### WORK ITEM
The expected answer is the set of lines in the data below between the line holding "intros [[= ->]|Hin]; [done|]." and the line holding "y => y <> k) l.*1.", inclusive, written out exactly.

*** Opening SUPPLIED MATERIAL ***

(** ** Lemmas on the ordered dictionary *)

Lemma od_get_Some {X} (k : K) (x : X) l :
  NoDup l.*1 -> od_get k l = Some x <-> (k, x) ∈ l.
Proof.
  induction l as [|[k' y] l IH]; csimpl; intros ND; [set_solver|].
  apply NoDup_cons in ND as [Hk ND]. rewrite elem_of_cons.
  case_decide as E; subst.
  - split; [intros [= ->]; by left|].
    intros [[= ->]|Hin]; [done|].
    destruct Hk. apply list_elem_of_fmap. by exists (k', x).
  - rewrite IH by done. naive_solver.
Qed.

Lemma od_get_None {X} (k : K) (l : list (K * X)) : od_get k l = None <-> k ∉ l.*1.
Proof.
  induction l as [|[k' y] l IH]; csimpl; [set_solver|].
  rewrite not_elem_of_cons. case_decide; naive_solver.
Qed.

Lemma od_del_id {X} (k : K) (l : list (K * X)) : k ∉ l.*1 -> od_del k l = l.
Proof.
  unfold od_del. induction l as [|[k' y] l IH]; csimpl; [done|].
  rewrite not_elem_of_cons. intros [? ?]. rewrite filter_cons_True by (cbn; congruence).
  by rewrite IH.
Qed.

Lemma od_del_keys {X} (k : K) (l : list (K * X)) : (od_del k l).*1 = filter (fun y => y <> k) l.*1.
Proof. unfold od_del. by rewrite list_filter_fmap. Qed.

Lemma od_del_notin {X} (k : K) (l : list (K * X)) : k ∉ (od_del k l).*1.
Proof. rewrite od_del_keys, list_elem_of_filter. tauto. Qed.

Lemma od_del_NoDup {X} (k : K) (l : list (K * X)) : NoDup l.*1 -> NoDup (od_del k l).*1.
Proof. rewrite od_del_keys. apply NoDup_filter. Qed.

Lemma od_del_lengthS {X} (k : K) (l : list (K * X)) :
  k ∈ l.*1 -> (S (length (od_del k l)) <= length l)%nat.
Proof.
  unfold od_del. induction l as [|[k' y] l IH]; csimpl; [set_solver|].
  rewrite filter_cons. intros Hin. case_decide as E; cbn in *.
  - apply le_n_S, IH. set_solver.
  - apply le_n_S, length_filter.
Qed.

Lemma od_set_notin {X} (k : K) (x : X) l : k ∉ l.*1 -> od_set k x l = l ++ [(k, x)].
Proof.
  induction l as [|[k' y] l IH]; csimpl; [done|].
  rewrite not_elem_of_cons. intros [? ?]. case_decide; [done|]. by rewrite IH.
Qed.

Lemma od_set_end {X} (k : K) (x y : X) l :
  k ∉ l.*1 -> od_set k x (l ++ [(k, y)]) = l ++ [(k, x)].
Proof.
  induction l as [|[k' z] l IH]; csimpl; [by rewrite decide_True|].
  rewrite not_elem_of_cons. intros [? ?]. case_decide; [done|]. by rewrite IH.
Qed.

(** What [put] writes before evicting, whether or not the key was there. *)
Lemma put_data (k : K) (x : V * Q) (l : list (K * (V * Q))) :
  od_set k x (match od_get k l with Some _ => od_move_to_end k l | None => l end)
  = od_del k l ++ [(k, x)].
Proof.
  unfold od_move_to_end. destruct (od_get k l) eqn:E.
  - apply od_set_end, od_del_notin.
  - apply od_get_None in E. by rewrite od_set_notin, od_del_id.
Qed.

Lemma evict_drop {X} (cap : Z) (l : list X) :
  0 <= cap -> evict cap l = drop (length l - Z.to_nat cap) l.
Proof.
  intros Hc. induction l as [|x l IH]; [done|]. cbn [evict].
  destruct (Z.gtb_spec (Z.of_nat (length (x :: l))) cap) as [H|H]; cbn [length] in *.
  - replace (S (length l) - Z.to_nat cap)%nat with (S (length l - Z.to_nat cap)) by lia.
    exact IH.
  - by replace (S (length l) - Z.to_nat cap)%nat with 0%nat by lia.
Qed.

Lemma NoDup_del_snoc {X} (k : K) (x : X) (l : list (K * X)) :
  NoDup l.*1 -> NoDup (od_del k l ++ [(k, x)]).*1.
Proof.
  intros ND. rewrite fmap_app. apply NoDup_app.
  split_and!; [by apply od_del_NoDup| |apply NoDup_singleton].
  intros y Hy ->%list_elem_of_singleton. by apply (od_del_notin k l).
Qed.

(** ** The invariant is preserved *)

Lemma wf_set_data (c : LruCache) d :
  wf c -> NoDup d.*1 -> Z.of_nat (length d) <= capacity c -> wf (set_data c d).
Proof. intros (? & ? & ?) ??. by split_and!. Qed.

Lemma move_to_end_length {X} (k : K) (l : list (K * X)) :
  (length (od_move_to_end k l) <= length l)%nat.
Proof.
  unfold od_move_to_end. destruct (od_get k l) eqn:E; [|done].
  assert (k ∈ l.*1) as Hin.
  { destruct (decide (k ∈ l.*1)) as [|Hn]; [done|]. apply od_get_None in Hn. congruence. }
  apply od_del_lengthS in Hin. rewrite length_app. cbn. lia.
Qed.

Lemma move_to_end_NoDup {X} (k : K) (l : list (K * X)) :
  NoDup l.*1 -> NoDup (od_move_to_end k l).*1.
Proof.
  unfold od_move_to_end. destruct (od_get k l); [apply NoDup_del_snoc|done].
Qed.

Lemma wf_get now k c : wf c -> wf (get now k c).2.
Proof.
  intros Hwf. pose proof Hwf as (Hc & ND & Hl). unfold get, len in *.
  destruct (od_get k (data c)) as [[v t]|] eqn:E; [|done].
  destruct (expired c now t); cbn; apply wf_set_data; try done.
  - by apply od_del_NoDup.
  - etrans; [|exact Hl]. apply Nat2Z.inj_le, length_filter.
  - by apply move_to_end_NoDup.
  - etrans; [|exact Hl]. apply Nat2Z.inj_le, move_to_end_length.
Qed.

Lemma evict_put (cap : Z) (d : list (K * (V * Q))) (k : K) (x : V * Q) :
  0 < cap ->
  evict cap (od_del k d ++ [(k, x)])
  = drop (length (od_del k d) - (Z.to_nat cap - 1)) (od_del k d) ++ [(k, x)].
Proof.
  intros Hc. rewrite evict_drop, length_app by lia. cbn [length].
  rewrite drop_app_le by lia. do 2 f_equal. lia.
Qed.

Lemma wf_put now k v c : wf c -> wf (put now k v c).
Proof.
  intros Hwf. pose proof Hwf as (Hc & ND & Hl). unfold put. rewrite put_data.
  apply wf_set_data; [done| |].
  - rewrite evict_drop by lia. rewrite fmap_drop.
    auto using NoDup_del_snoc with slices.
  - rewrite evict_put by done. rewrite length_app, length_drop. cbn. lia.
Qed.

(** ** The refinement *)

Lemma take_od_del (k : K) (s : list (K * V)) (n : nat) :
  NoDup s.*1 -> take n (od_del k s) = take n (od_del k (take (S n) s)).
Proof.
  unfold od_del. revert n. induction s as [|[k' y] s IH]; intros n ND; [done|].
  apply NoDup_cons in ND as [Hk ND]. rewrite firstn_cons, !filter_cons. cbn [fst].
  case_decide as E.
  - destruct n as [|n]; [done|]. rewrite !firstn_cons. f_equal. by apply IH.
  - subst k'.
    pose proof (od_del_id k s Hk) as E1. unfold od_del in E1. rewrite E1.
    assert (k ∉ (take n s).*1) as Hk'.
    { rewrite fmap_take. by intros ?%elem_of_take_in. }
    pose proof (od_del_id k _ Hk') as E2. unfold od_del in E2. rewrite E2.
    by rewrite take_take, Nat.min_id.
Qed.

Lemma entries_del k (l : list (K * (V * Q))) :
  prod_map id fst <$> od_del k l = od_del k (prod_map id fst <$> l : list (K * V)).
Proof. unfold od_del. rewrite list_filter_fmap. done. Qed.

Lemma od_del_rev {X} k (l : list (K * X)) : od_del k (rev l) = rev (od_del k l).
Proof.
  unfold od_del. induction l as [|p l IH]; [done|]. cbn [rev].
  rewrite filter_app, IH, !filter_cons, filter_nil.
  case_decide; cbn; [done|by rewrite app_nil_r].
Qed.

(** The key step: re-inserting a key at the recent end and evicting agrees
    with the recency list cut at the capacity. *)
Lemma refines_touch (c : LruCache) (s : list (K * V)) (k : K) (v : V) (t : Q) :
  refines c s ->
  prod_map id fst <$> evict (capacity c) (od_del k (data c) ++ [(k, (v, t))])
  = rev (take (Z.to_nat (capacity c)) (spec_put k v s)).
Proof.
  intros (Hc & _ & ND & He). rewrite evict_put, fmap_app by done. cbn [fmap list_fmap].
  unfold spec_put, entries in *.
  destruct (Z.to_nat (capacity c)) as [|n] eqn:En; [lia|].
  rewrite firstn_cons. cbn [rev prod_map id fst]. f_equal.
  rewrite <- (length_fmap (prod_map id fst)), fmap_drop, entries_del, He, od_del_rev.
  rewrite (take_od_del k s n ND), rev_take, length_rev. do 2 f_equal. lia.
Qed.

*** Closing SUPPLIED MATERIAL ***

### RESULT
    intros [[= ->]|Hin]; [done|].
    destruct Hk. apply list_elem_of_fmap. by exists (k', x).
  - rewrite IH by done. naive_solver.
Qed.

Lemma od_get_None {X} (k : K) (l : list (K * X)) : od_get k l = None <-> k ∉ l.*1.
Proof.
  induction l as [|[k' y] l IH]; csimpl; [set_solver|].
  rewrite not_elem_of_cons. case_decide; naive_solver.
Qed.

Lemma od_del_id {X} (k : K) (l : list (K * X)) : k ∉ l.*1 -> od_del k l = l.
Proof.
  unfold od_del. induction l as [|[k' y] l IH]; csimpl; [done|].
  rewrite not_elem_of_cons. intros [? ?]. rewrite filter_cons_True by (cbn; congruence).
  by rewrite IH.
Qed.

Lemma od_del_keys {X} (k : K) (l : list (K * X)) : (od_del k l).*1 = filter (fun y => y <> k) l.*1.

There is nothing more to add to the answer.